From the data below, return the exact lines starting at the line containing "(* ===== verification/BudgetSpec.v ===== *)" and ending at the line containing "(** ** Sums of events *)", both included, and nothing else.

Material for this task Block Start

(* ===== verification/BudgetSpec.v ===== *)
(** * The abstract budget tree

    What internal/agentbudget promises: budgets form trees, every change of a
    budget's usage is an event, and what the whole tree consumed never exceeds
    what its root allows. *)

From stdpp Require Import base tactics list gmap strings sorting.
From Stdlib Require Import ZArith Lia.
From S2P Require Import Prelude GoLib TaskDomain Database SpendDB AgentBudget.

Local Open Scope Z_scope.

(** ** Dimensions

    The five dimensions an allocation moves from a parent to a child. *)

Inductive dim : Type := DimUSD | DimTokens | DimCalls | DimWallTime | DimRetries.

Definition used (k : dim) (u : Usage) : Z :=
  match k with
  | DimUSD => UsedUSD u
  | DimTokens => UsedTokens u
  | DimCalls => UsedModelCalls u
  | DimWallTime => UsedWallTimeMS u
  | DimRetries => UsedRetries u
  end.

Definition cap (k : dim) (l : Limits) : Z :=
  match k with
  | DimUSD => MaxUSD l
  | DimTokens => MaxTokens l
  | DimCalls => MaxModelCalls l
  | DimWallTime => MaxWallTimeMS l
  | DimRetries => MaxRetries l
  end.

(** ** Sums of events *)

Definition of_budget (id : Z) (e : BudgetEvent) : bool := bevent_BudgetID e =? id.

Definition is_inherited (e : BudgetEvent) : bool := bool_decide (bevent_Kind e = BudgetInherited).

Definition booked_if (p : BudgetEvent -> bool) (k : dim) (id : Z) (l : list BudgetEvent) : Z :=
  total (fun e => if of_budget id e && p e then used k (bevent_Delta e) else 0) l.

Material for this task Block End
Material for this task Block Start

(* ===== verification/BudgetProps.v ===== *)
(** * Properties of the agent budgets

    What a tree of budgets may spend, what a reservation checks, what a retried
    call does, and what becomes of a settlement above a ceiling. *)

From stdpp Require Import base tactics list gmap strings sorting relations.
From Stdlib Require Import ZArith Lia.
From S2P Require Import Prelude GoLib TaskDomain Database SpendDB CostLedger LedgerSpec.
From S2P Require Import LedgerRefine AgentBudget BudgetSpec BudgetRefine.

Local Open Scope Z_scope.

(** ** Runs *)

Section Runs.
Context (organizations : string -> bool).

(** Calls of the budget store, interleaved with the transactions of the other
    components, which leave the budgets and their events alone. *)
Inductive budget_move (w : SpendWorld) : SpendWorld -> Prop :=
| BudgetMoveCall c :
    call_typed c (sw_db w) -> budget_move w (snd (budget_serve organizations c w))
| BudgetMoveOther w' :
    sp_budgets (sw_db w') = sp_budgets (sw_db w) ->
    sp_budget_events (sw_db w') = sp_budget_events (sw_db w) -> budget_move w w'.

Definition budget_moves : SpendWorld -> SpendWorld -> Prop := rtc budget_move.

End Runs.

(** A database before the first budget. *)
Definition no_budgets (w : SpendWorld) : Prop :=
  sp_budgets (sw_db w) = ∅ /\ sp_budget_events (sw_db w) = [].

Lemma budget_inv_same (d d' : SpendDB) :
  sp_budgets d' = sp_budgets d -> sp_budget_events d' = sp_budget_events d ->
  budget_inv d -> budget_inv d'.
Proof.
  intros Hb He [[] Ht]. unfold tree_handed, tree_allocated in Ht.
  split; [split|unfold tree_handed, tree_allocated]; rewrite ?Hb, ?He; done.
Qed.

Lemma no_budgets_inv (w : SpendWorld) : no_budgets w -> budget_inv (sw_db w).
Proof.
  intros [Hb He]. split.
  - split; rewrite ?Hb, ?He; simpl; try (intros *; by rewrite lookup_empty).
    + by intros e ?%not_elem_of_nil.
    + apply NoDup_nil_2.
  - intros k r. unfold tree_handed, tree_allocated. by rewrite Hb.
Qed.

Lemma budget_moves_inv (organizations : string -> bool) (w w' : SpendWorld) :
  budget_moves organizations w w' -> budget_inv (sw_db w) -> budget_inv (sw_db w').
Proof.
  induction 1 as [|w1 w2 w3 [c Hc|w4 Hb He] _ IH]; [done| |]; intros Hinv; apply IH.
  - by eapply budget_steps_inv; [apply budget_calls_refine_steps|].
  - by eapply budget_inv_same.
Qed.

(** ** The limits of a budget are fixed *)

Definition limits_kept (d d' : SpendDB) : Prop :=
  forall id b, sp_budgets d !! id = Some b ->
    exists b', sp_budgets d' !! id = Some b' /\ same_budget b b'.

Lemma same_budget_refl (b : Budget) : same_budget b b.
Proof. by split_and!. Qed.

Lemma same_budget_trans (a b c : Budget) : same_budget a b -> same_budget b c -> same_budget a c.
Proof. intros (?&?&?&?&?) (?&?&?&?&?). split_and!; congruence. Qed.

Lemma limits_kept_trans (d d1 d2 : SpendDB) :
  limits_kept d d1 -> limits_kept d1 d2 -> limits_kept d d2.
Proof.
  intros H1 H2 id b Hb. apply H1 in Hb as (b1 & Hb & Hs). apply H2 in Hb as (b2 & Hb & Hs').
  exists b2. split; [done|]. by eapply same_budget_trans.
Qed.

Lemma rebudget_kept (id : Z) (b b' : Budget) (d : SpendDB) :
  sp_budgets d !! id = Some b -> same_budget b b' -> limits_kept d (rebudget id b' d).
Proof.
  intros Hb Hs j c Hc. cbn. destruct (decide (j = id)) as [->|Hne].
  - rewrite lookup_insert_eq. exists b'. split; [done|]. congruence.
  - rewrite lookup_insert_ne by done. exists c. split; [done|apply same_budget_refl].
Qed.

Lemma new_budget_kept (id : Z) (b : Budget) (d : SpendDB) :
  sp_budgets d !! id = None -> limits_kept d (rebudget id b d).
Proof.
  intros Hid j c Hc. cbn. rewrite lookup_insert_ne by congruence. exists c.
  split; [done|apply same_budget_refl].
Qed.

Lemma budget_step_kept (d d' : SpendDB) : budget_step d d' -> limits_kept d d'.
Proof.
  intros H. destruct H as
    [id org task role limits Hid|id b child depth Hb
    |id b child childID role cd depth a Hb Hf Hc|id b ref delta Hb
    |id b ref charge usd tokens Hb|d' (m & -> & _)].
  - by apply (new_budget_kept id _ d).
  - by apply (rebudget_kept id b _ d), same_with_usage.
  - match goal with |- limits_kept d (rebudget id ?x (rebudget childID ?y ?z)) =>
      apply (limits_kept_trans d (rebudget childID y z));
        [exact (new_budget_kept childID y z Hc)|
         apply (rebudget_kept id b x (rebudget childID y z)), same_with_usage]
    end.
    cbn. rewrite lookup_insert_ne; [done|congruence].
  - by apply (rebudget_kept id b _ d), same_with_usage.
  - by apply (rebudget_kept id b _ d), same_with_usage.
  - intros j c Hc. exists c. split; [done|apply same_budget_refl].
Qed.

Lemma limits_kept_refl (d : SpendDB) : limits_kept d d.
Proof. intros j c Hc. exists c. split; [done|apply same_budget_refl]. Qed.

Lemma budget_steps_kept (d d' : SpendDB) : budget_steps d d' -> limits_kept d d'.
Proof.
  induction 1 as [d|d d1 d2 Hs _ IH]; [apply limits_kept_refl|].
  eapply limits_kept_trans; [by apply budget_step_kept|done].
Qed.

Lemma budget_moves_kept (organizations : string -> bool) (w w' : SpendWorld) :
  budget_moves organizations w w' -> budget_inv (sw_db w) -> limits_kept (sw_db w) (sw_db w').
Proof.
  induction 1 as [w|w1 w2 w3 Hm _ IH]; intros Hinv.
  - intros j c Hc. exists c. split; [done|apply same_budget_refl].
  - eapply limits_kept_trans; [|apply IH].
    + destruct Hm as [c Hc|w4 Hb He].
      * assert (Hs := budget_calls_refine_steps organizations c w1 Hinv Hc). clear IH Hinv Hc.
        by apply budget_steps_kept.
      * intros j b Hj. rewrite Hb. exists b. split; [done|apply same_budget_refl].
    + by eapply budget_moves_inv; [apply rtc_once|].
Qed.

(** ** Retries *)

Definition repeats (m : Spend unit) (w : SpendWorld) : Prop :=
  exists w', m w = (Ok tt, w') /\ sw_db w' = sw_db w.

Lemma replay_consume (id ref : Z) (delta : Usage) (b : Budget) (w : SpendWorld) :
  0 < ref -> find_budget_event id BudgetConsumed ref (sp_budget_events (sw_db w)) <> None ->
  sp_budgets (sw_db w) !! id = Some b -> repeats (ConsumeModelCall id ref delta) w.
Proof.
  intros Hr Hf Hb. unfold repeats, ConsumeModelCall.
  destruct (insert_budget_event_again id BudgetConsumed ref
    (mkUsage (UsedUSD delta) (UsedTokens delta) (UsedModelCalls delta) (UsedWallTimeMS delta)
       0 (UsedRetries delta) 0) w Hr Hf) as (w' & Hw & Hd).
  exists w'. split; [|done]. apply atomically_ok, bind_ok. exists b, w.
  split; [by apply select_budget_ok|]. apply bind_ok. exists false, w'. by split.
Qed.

Material for this task Block End

### Exercise output
(* ===== verification/BudgetSpec.v ===== *)
(** * The abstract budget tree

    What internal/agentbudget promises: budgets form trees, every change of a
    budget's usage is an event, and what the whole tree consumed never exceeds
    what its root allows. *)

From stdpp Require Import base tactics list gmap strings sorting.
From Stdlib Require Import ZArith Lia.
From S2P Require Import Prelude GoLib TaskDomain Database SpendDB AgentBudget.

Local Open Scope Z_scope.

(** ** Dimensions

    The five dimensions an allocation moves from a parent to a child. *)

Inductive dim : Type := DimUSD | DimTokens | DimCalls | DimWallTime | DimRetries.

Definition used (k : dim) (u : Usage) : Z :=
  match k with
  | DimUSD => UsedUSD u
  | DimTokens => UsedTokens u
  | DimCalls => UsedModelCalls u
  | DimWallTime => UsedWallTimeMS u
  | DimRetries => UsedRetries u
  end.

Definition cap (k : dim) (l : Limits) : Z :=
  match k with
  | DimUSD => MaxUSD l
  | DimTokens => MaxTokens l
  | DimCalls => MaxModelCalls l
  | DimWallTime => MaxWallTimeMS l
  | DimRetries => MaxRetries l
  end.

(** ** Sums of events *)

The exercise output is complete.